In the same way, when a drop of watercolor paint dries, the pigment particles of the paint disintegrate outwards, towards the edge of the drop. So artists who work with watercolors also have to deal with the effect of a coffee ring if they do not want this accumulation of pigment at the edges. As we announced in 2018, adding alcohol to watercolor paint can prevent it. Alternatively, an artist can wet the paper before applying the paint. Instead of the drop stuck to the paper, the ink runs out. This allows the artist to play with different effects, such as generating unusual color gradients.
The shape of the drops is also a factor in the effect of the coffee ring. As we reported in 2011, researchers found that the effect could be denied if the particles were ellipsoidal instead of spherical. In this way, they form loosely packed structures that can withstand capillary flow as they are transported to the edge of the drop. When the drop has completely evaporated, these particles are distributed more evenly. The more elongated the particles, the more uniform the deposition, providing a way to control the distribution of the material.
In the case of inks for two-dimensional printing of electronic components, adding only the right type of alcohol to the ink mixture can affect the shape of the droplets and suppress the effect of a coffee ring, according to a recent study led by researchers at the University of Cambridge, Durham Beihang University and University. The researchers used 2D crystal flakes of graphene, bismuth telluride, tungsten disulfide, boron nitride and black phosphorus, among other materials. The crystals are then dispersed independently in isopropanol (IPA), plus isopropanol mixed with ethanol, T-butanol and 2-butanol, in different samples.
They found that the effect of the coffee ring still manifested for IPA, IPA / ethanol and IPA /T-butanol mixtures. However, the effect was suppressed in the IPA / 2-butanol mixture, giving the same thickness in the printed forms. The authors suggest that the thicker zones of the decline are richer in IPA and therefore have a lower surface tension. The addition of 2-butanol to the mixture causes Marangoni to flow from thicker to thinner areas, creating a natural negative feedback mechanism to suppress the capillary flows that lead to the coffee ring effect and spread the droplet out like a pancake. .

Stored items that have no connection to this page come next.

(* ===== verification/IamMatch.v ===== *)
(** * IAM: matching a statement against a request (internal/iam/policy.go)

    Actions, resources, principals and condition blocks.  Everything
    terminates except [resolveVariableSubstitution], whose loop re-reads the
    text it has just substituted; it takes fuel, and a result [None] means
    the call has not returned yet. *)

From S2P Require Import Prelude GoStrings IamTypes.
From Stdlib Require Import Ascii String SpecFloat.
From stdpp Require Import base list.

(** What conditions use of [strconv], [time] and [net/netip]. *)
Class GoParsers := {
  (** [strconv.ParseFloat(s, 64)]; [None] on error. *)
  ParseFloat : string -> option spec_float;
  (** [time.Parse(time.RFC3339, s)] and [t.Format(time.RFC3339)]. *)
  ParseRFC3339 : string -> option Time;
  FormatRFC3339 : Time -> string;
  (** [netip.ParseAddr(ip)], [netip.ParsePrefix(cidr)], [prefix.Contains(addr)]. *)
  netAddr : Type;
  netPrefix : Type;
  ParseAddr : string -> option netAddr;
  ParsePrefix : string -> option netPrefix;
  prefixContains : netPrefix -> netAddr -> bool;
}.

(** ** Glob matching *)

Definition star : ascii := "*"%char.
Definition quest : ascii := "?"%char.

(** The scan of [globMatch]; the result is what the function returns, and
    [None] means out of fuel. *)
Fixpoint globLoop (fuel : nat) (p s : list ascii) (pi si : nat) (starIdx : option nat)
    (matchIdx : nat) : option bool :=
  match fuel with
  | O => None
  | S fuel =>
    match s !! si with
    | None => Some (forallb (fun c => bool_decide (c = star)) (drop pi p))
    | Some d =>
      let backtrack :=
        match starIdx with
        | Some k => globLoop fuel p s (S k) (S matchIdx) starIdx (S matchIdx)
        | None => Some false
        end in
      match p !! pi with
      | Some c =>
        if bool_decide (c = d) || bool_decide (c = quest)
        then globLoop fuel p s (S pi) (S si) starIdx matchIdx
        else if bool_decide (c = star)
             then globLoop fuel p s (S pi) si (Some pi) si
             else backtrack
      | None => backtrack
      end
    end
  end.

Definition globFuel (m n : nat) : nat := S (n * (m + n + 2) + (m + n)).

Definition globMatch (pattern str : string) : bool :=
  let p := list_ascii_of_string pattern in
  let s := list_ascii_of_string str in
  default false (globLoop (globFuel (length p) (length s)) p s 0 0 None 0).

Definition hasWildcard (pattern : string) : bool := Contains pattern "*" || Contains pattern "?".

(** [matchResource]. *)
Definition matchResource (pattern resource : string) : bool :=
  if bool_decide (pattern = "*") then true
  else if bool_decide (pattern = resource) then true
  else if hasWildcard pattern then globMatch pattern resource
  else false.
Definition resourceMatches (policyResources : list string) (requestResource : string) : bool :=
  existsb (fun r => matchResource r requestResource) policyResources.

(** [principalMatches]. *)
Definition principalMatches (p : Principal) (requestPrincipal : string) : bool :=
  existsb (fun x =>
      bool_decide (x = "*") || bool_decide (x = requestPrincipal) ||
      (HasPrefix requestPrincipal ARNPrefix && globMatch x requestPrincipal)) (pr_AWS p)
  || (bool_decide (pr_AWS p = []) && bool_decide (pr_Service p = []) &&
      bool_decide (pr_Federated p = [])).

Section Match.
Context `{GoUnicode} `{GoParsers}.

(** [matchAction]: case-insensitive. *)
Definition matchAction (pattern action : string) : bool :=
  if bool_decide (pattern = "*") then true
  else
    let pattern := ToLower pattern in
    let action := ToLower action in
    if bool_decide (pattern = action) then true
    else if HasSuffix pattern ":*" then HasPrefix action (TrimSuffix pattern ":*" +:+ ":")
    else if hasWildcard pattern then globMatch pattern action
    else false.
Definition actionMatches (policyActions : list string) (requestAction : string) : bool :=
  existsb (fun a => matchAction a requestAction) policyActions.

(** ** Comparison operators *)

Definition numericCmp (cmp : spec_float -> spec_float -> bool) (scmp : string -> string -> bool)
    (actual expected : string) : bool :=
  match ParseFloat actual, ParseFloat expected with
  | Some a, Some b => cmp a b
  | _, _ => scmp actual expected
  end.
Definition numericEquals : string -> string -> bool :=
  numericCmp SFeqb (fun a e => bool_decide (a = e)).
Definition numericLessThan : string -> string -> bool := numericCmp SFltb sltb.
Definition numericGreaterThan : string -> string -> bool :=
  numericCmp (fun a b => SFltb b a) (fun a e => sltb e a).

Definition dateLessThan (actual expected : string) : bool :=
  match ParseRFC3339 actual, ParseRFC3339 expected with
  | Some a, Some b => Before a b
  | _, _ => sltb actual expected
  end.
Definition dateGreaterThan (actual expected : string) : bool :=
  match ParseRFC3339 actual, ParseRFC3339 expected with
  | Some a, Some b => After a b
  | _, _ => sltb expected actual
  end.

Definition ipInRange (ip cidr : string) : bool :=
  if bool_decide (cidr = "*") then true
  else if negb (Contains cidr "/") then bool_decide (ip = cidr)
  else match ParseAddr ip with
       | None => false
       | Some addr =>
         match ParsePrefix cidr with
         | None => false
         | Some prefix => prefixContains prefix addr
         end
       end.

Definition arnMatch (pattern arn : string) : bool :=
  if bool_decide (pattern = "*") then true
  else if bool_decide (pattern = arn) then true
  else if hasWildcard pattern then globMatch pattern arn
  else EqualFold pattern arn.

(** [compareValues]: [operator] is already in lower case. *)
Definition compareValues (operator actual expected : string) : bool :=
  if bool_decide (operator = "stringequals") then bool_decide (actual = expected)
  else if bool_decide (operator = "stringnotequals") then bool_decide (actual <> expected)
  else if bool_decide (operator = "stringlike") then globMatch expected actual
  else if bool_decide (operator = "stringnotlike") then negb (globMatch expected actual)
  else if bool_decide (operator = "numericequals") then numericEquals actual expected
  else if bool_decide (operator = "numericnotequals") then negb (numericEquals actual expected)
  else if bool_decide (operator = "numericlessthan") then numericLessThan actual expected
  else if bool_decide (operator = "numericgreaterthan") then numericGreaterThan actual expected
  else if bool_decide (operator = "datelessthan") then dateLessThan actual expected
  else if bool_decide (operator = "dategreaterthan") then dateGreaterThan actual expected
  else if bool_decide (operator = "ipaddress") then ipInRange actual expected
  else if bool_decide (operator = "notipaddress") then negb (ipInRange actual expected)
  else if bool_decide (operator = "bool") then
    bool_decide (ToLower actual = ToLower expected)
  else if bool_decide (operator = "arnequals") || bool_decide (operator = "arnlike")
  then arnMatch expected actual
  else bool_decide (actual = expected).

(** ** Condition keys *)

Definition tagOf (tags : gmap string string) (k : string) : string := default "" (tags !! k).

Definition resolveConditionKey (key : string) (ctx : EvalContext) : string :=
  let keyLower := ToLower key in
  if HasPrefix keyLower "aws:resourcetag/" then
    tagOf (ec_ResourceTags ctx) (sdrop (String.length "aws:resourcetag/") key)
  else if HasPrefix keyLower "aws:principaltag/" then
    tagOf (ec_PrincipalTags ctx) (sdrop (String.length "aws:principaltag/") key)
  else if HasPrefix keyLower "aws:requesttag/" then
    tagOf (ec_RequestTags ctx) (sdrop (String.length "aws:requesttag/") key)
  else if bool_decide (keyLower = "aws:sourceip") then ec_SourceIP ctx
  else if bool_decide (keyLower = "aws:currenttime") then
    if IsZero (ec_Time ctx) then "" else FormatRFC3339 (ec_Time ctx)
  else if bool_decide (keyLower = "aws:useragent") then ec_UserAgent ctx
  else if bool_decide (keyLower = "aws:principaltype") then ec_PrincipalType ctx
  else if bool_decide (keyLower = "s3:prefix") then ec_S3Prefix ctx
  else if bool_decide (keyLower = "s3:x-amz-acl") then ec_S3ACL ctx
  else tagOf (ec_Conditions ctx) key.

(** One round of the substitution loop: [inl] is the text after replacing
    the first reference, [inr] the final text. *)
Definition substStep (result : string) (ctx : EvalContext) : string + string :=
  match Index result "${" with
  | None => inr result
  | Some start =>
    match Index (sdrop start result) "}" with
    | None => inr result
    | Some len =>
      let varRef := stake (len - 2) (sdrop (start + 2) result) in
      inl (stake start result +:+ resolveConditionKey varRef ctx
           +:+ sdrop (start + len + 1) result)
    end
  end.

Fixpoint substLoop (fuel : nat) (result : string) (ctx : EvalContext) : option string :=
  match fuel with
  | O => None
  | S fuel =>
    match substStep result ctx with
    | inr r => Some r
    | inl r => substLoop fuel r ctx
    end
  end.

Definition resolveVariableSubstitution (fuel : nat) (value : string) (ctx : EvalContext)
  : option string :=
  if Contains value "${" then substLoop fuel value ctx else Some value.

(** ** Conditions *)

Definition nullConditionMatches (key : string) (expectedValue : cvalue) (ctx : EvalContext)
  : bool :=
  let keyIsAbsent := bool_decide (resolveConditionKey key ctx = "") in
  let expectedNull :=
    match expectedValue with
    | CStr v => bool_decide (ToLower v = "true")
    | CBool v => v
    | _ => false
    end in
  eqb keyIsAbsent expectedNull.

(** The loop over the items of an array: any match suffices. *)
Fixpoint anyItem (fuel : nat) (opLower actual : string) (items : list (option string))
    (ctx : EvalContext) : option bool :=
  match items with
  | [] => Some false
  | None :: items => anyItem fuel opLower actual items ctx
  | Some s :: items =>
    resolved ← resolveVariableSubstitution fuel s ctx;
    if compareValues opLower actual resolved then Some true
    else anyItem fuel opLower actual items ctx
  end.

Definition conditionMatches (fuel : nat) (operator key : string) (expectedValue : cvalue)
    (ctx : EvalContext) : option bool :=
  let opLower := ToLower operator in
  if bool_decide (opLower = "null") then Some (nullConditionMatches key expectedValue ctx)
  else
    let actualValue := resolveConditionKey key ctx in
    match expectedValue with
    | CArr items => anyItem fuel opLower actualValue items ctx
    | CStr v =>
      expectedStr ← resolveVariableSubstitution fuel v ctx;
      Some (compareValues opLower actualValue expectedStr)
    | CBool b => Some (compareValues opLower actualValue (if b then "true" else "false"))
    | COther text => Some (compareValues opLower actualValue text)
    end.

Fixpoint conditionKeysMatch (fuel : nat) (operator : string) (l : list (string * cvalue))
    (ctx : EvalContext) : option bool :=
  match l with
  | [] => Some true
  | (key, v) :: l =>
    b ← conditionMatches fuel operator key v ctx;
    if negb b then Some false else conditionKeysMatch fuel operator l ctx
  end.

Fixpoint conditionsMatch (fuel : nat) (conditions : Conditions) (ctx : EvalContext)
  : option bool :=
  match conditions with
  | [] => Some true
  | (operator, l) :: conditions =>
    b ← conditionKeysMatch fuel operator l ctx;
    if negb b then Some false else conditionsMatch fuel conditions ctx
  end.

(** ** Statements *)

(** An [Action]/[NotAction] pair, and likewise for resources: whether the
    statement is still applicable. *)
Definition listed (m : list string -> bool) (yes no : list string) : bool :=
  if m yes then true
  else if (0 <? length no)%nat then negb (m no)
  else false.

Definition statementMatches (fuel : nat) (stmt : Statement) (ctx : EvalContext) : option bool :=
  if negb (listed (fun l => actionMatches l (ec_Action ctx)) (st_Action stmt) (st_NotAction stmt))
  then Some false
  else if negb (listed (fun l => resourceMatches l (ec_Resource ctx)) (st_Resource stmt)
                  (st_NotResource stmt))
  then Some false
  else if match st_Principal stmt with
          | Some p => negb (principalMatches p (ec_Principal ctx))
          | None => false
          end
  then Some false
  else if (0 <? length (st_Condition stmt))%nat
  then conditionsMatch fuel (st_Condition stmt) ctx
  else Some true.
End Match.

(** ** Attribute-based checks (internal/iam/abac.go)

    A nil context is [None]. *)

Definition ResolveResourceTag (ctx : option EvalContext) (tagKey : string) : string :=
  match ctx with Some c => tagOf (ec_ResourceTags c) tagKey | None => "" end.
Definition ResolvePrincipalTag (ctx : option EvalContext) (tagKey : string) : string :=
  match ctx with Some c => tagOf (ec_PrincipalTags c) tagKey | None => "" end.
Definition ResolveRequestTag (ctx : option EvalContext) (tagKey : string) : string :=
  match ctx with Some c => tagOf (ec_RequestTags c) tagKey | None => "" end.

Definition ABACMatch (ctx : option EvalContext) (resourceTagKey principalTagKey : string) : bool :=
  let resourceTag := ResolveResourceTag ctx resourceTagKey in
  let principalTag := ResolvePrincipalTag ctx principalTagKey in
  if bool_decide (resourceTag = "") || bool_decide (principalTag = "") then false
  else bool_decide (resourceTag = principalTag).

Definition ABACMatchLiteral (ctx : option EvalContext) (resourceTagKey expectedValue : string)
  : bool :=
  let resourceTag := ResolveResourceTag ctx resourceTagKey in
  if bool_decide (resourceTag = "") then false else bool_decide (resourceTag = expectedValue).

(** Parsers of a small world, to run examples: decimal digits only, no dates
    and no addresses. *)
Module SmallParsers.
Fixpoint digits (s : string) (acc : Z) : option Z :=
  match s with
  | EmptyString => Some acc
  | String c s =>
    let n := (Z.of_nat (nat_of_ascii c) - 48)%Z in
    if (0 <=? n)%Z && (n <=? 9)%Z then digits s (10 * acc + n)%Z else None
  end.

#[export] Instance small_parsers : GoParsers := {|
  ParseFloat s :=
    if bool_decide (s = "") then None
    else (fun z => binary_normalize 53 1024 z 0 false) <$> digits s 0;
  ParseRFC3339 _ := None;
  FormatRFC3339 _ := "0001-01-01T00:00:00Z";
  netAddr := Empty_set;
  netPrefix := Empty_set;
  ParseAddr _ := None;
  ParsePrefix _ := None;
  prefixContains _ _ := false;
|}.
End SmallParsers.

“The natural shape of the ink droplets is spherical – however, due to their composition, the ink droplets take on the shape of a pancake,” said co-author Taufik Hassan of the University of Cambridge.

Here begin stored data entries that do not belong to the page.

Definition br_RecordSuccess (now : Time) (b : breaker) : breaker :=
  let s := wrap64 (br_successes b + 1) in
  if bool_decide (br_state b = StateHalfOpen) && (cc_SuccessThreshold (br_cfg b) <=? s)
  then mkBreaker (br_cfg b) StateClosed 0 s 0 now (br_halfOpenAllowed b)
  else mkBreaker (br_cfg b) (br_state b) (br_failures b) s (br_requests b) (br_lastStateChange b)
         (br_halfOpenAllowed b).

Definition br_RecordFailure (now : Time) (b : breaker) : breaker :=
  let f := wrap64 (br_failures b + 1) in
  let opened := mkBreaker (br_cfg b) StateOpen f (br_successes b) (br_requests b) now
                  (br_halfOpenAllowed b) in
  let same := mkBreaker (br_cfg b) (br_state b) f (br_successes b) (br_requests b)
                (br_lastStateChange b) (br_halfOpenAllowed b) in
  if bool_decide (br_state b = StateHalfOpen) then opened
  else if 0 <? br_requests b then
    let failureRatio := fdiv (fofZ f) (fofZ (br_requests b)) in
    if (cc_SuccessThreshold (br_cfg b) <=? br_requests b) &&
       fge failureRatio (cc_ErrorThreshold (br_cfg b))
    then opened else same
  else same.

Definition br_GetState (now : Time) (b : breaker) : CircuitState :=
  if bool_decide (br_state b = StateOpen) &&
     (cc_Timeout (br_cfg b) <? Sub now (br_lastStateChange b))
  then StateHalfOpen else br_state b.

(** The operations by name. *)
Definition cb_Allow (name : string) (t1 t2 : Time) (cb : CircuitBreaker)
  : CircuitBreaker * res bool :=
  match cb !! name with
  | None => (cb, Ok true)
  | Some b => let '(b', r) := br_Allow t1 t2 b in (<[name := b']> cb, r)
  end.
Definition cb_RecordSuccess (name : string) (now : Time) (cb : CircuitBreaker) : CircuitBreaker :=
  alter (br_RecordSuccess now) name cb.
Definition cb_RecordFailure (name : string) (now : Time) (cb : CircuitBreaker) : CircuitBreaker :=
  alter (br_RecordFailure now) name cb.
Definition cb_GetState (name : string) (now : Time) (cb : CircuitBreaker) : CircuitState :=
  match cb !! name with None => StateClosed | Some b => br_GetState now b end.

(** ** Adaptive limiter *)

Record AdaptiveStats := mkAStats {
  as_TotalRequests : Z; as_Allowed : Z; as_Rejected : Z; as_CircuitOpen : Z
}.
Record AdaptiveLimiter := mkAdaptive {
  ad_limiter : TokenBucketLimiter;
  ad_breaker : CircuitBreaker;
  ad_stats : AdaptiveStats
}.
Definition NewAdaptiveLimiter (defaultLimit defaultBurst : Z) : AdaptiveLimiter :=
  mkAdaptive (NewTokenBucketLimiter defaultLimit defaultBurst) ∅ (mkAStats 0 0 0 0).

Definition ad_Allow (ctxErr : option string) (key : string) (t1 t2 t3 t4 : Time)
    (a : AdaptiveLimiter) : AdaptiveLimiter * res unit :=
  let s := ad_stats a in
  let total := wrap64 (as_TotalRequests s + 1) in
  match cb_Allow "default" t1 t2 (ad_breaker a) with
  | (cb, Ok _) =>
    match tl_Allow ctxErr key t3 t4 (ad_limiter a) with
    | (l, Ok _) =>
      (mkAdaptive l cb (mkAStats total (wrap64 (as_Allowed s + 1)) (as_Rejected s)
                          (as_CircuitOpen s)), Ok tt)
    | (l, Err e) =>
      (mkAdaptive l cb (mkAStats total (as_Allowed s) (wrap64 (as_Rejected s + 1))
                          (as_CircuitOpen s)), Err e)
    | (l, Panic w) =>
      (mkAdaptive l cb (mkAStats total (as_Allowed s) (as_Rejected s) (as_CircuitOpen s)), Panic w)
    end
  | (cb, Err e) =>
    (mkAdaptive (ad_limiter a) cb (mkAStats total (as_Allowed s) (as_Rejected s)
                                     (wrap64 (as_CircuitOpen s + 1))), Err e)
  | (cb, Panic w) =>
    (mkAdaptive (ad_limiter a) cb (mkAStats total (as_Allowed s) (as_Rejected s)
                                     (as_CircuitOpen s)), Panic w)
  end.

(** ** Per-user limiter *)

Record RequestKey := mkRequestKey { rk_UserID : string; rk_APIMethod : string; rk_Bucket : string }.
Definition RequestKey_String (k : RequestKey) : string :=
  rk_UserID k +:+ ":" +:+ rk_APIMethod k +:+ ":" +:+ rk_Bucket k.

Record UserLimit := mkUserLimit { ul_Limit : Z; ul_Burst : Z; ul_ExpiresAt : Time }.
Record PerUserRateLimiter := mkPerUser {
  pu_limiter : TokenBucketLimiter;
  pu_defaultLimit : Z;
  pu_defaultBurst : Z;
  pu_userLimits : gmap string UserLimit
}.
Definition NewPerUserRateLimiter (defaultLimit defaultBurst : Z) : PerUserRateLimiter :=
  mkPerUser (NewTokenBucketLimiter defaultLimit defaultBurst) defaultLimit defaultBurst ∅.

Definition pu_Allow (ctxErr : option string) (key : RequestKey) (t0 t1 t2 t3 : Time)
    (p : PerUserRateLimiter) : PerUserRateLimiter * res unit :=
  let limit :=
    match pu_userLimits p !! rk_UserID key with
    | Some u => if After (ul_ExpiresAt u) t0 then ul_Limit u else pu_defaultLimit p
    | None => pu_defaultLimit p
    end in
  let l := SetLimit (RequestKey_String key) limit t1 (pu_limiter p) in
  let '(l, r) := tl_Allow ctxErr (RequestKey_String key) t2 t3 l in
  (mkPerUser l (pu_defaultLimit p) (pu_defaultBurst p) (pu_userLimits p), r).

Definition pu_SetUserLimit (userID : string) (limit burst : Z) (duration : Duration) (now : Time)
    (p : PerUserRateLimiter) : PerUserRateLimiter :=
  mkPerUser (pu_limiter p) (pu_defaultLimit p) (pu_defaultBurst p)
    (<[userID := mkUserLimit limit burst (Prelude.Add now duration)]> (pu_userLimits p)).
Definition pu_RemoveUserLimit (userID : string) (p : PerUserRateLimiter) : PerUserRateLimiter :=
  mkPerUser (pu_limiter p) (pu_defaultLimit p) (pu_defaultBurst p)
    (delete userID (pu_userLimits p)).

The team has already printed gas sensors and photodetectors as evidence of a concept that exceeds current industry requirements, and is confident that the sheer variety of materials they can use in their inks could also enable more efficient printing. catalysts, solar cells, batteries and functional coatings. The ink mixture can even print nanoparticles and organic molecules. And the process is scalable: scientists have printed 4,500 nearly identical sensors and photodetectors. This makes it a promising method for cheap production of electronic devices on an industrial scale.
“Understanding this fundamental behavior of ink droplets has allowed us to find this ideal inkjet printing solution for all types of two-dimensional crystals,” said co-author Guohua Hu of the University of Cambridge and the Chinese University of Hong Kong. “Our wording can be easily increased to print new electronic devices on silicone plates or plastics and even when spray-painting and wearing that already match or exceed the performance requirements of printed devices.”
DOI: Science Advances, 2020. 10.1126 / sciadv.aba5029 (For DOI).